If I have to choose my myths to believe in, I'll take Santa.

He comes every year, if you've been good, and we all look forward to his visits.

He doesn't instigate himself into world politics, or tell you to wear funny hats (unless you want to dress like him, I guess.)

He's just a nice old man who likes to give kids presents.

If there is a more realistic role model for society, it's this one.

Eat whatever you want, be nice, and treat kids well- a little discipline, lots of love.

The world might not be so bad if people just emulated Santa a little more.

I guess the good thing is I can decide to believe in something which I know isn't true. Isn't that cool? And how do you incorporate "Santa" into swearing? Especially if you want any presents?

Astrology

Now, people like to believe in Astrology, even just because it's amusing- never mind the people who take it seriously.

If there WERE a truth to it, could there be a rational hard-science reasoning behind it?

With this in mind a few years ago I set out to invent and explanation which did not go against science.

Here it is.

First, look at mammals as a whole. If you have trouble with picturing them, mammals are animals which have breasts. Dogs, cows, dolphins, mice, elephants, ferrets, gorillas, etc. In the big picture, MOST larger mammals breed once per year in order to properly be in tune with the seasons- we don't want a new baby in the middle of the snowy winter, or the drought season, etc.

So somewhere inside is a hard-coding for specific behaviors.

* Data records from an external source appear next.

(* ===== verification/HcVault.v ===== *)
(** The backend in a HashiCorp Vault, over HTTP: internal/storage/vault.go. *)
From S2P Require Import Prelude GoSort GoStrings GoText GoOs GoNet Json JsonDoc Secrets Records Cli BackendSpec.
From S2P Require Client.
From Stdlib Require Import Strings.Byte.

Import Client (HttpRequest, mkHttp).

Definition DefaultVaultMount : bytes := B["secret"].
Definition DefaultVaultPath : bytes := B["burndrop"].
Definition vaultMaxBody : Z := 4 * 2 ^ 20.

Record Vault := mkVault { va_Address : bytes; va_Token : bytes; va_Namespace : bytes; va_Mount : bytes; va_Path : bytes }.

(** The environment, the file of the token helper, and the network: no
    response, or a status with a body, which may break off. *)
Class VaultHost (N : Type) := {
  Getenv : bytes → N → bytes;
  token_file : N → option bytes;
  vault_do : HttpRequest → N → N * option (Z * option bytes);
}.

(** An error of the backend, or [errVaultNoRecord]. *)
Inductive vault_error := VError (e : storage_error) | VNoRecord.

Definition as_storage (e : vault_error) : storage_error := match e with VError e => e | VNoRecord => ErrOther end.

At some point in our evolution, humans were animals like this. It seems likely that we may have spent hundreds of thousands of years as such animals.

Now, I can't imagine that in a complicated creature such as a human that a behavior is just a switch, such as "you will dig a hole and live in it for three months now, because it's going to snow", but a suite of behaviors which support this need.

Adaptation and climate change may force such a behavior to fade, but perhaps the supporting activities aren't so completely removed. Such as, you don't need to dig the hole to live in anymore, but you still tend to go looking for nuts and feel like you need somewhere to store them, etc.

Now, back to the point.

If we were born at the same time of year for a very long period of time, then it's possible that the effect of this may still exist in our heads.

If there did exist a 'correct time' to be born, say in June, then you were supposed to be plunged into winter six months later. If you were instead born in December, then your body/subconcious is expecting snow at the wrong time- in June.

My idea is that being born at different grades away from this "original" birth time may cause similar personality traits in people. That is, the effect on your personality of thinking it's supposed to be snowy in June may differ from the effect on your personality of thinking it's supposed to be snowy in March.

Are the ideas pushed by astrology 'true'? No idea. Just fun with thinking.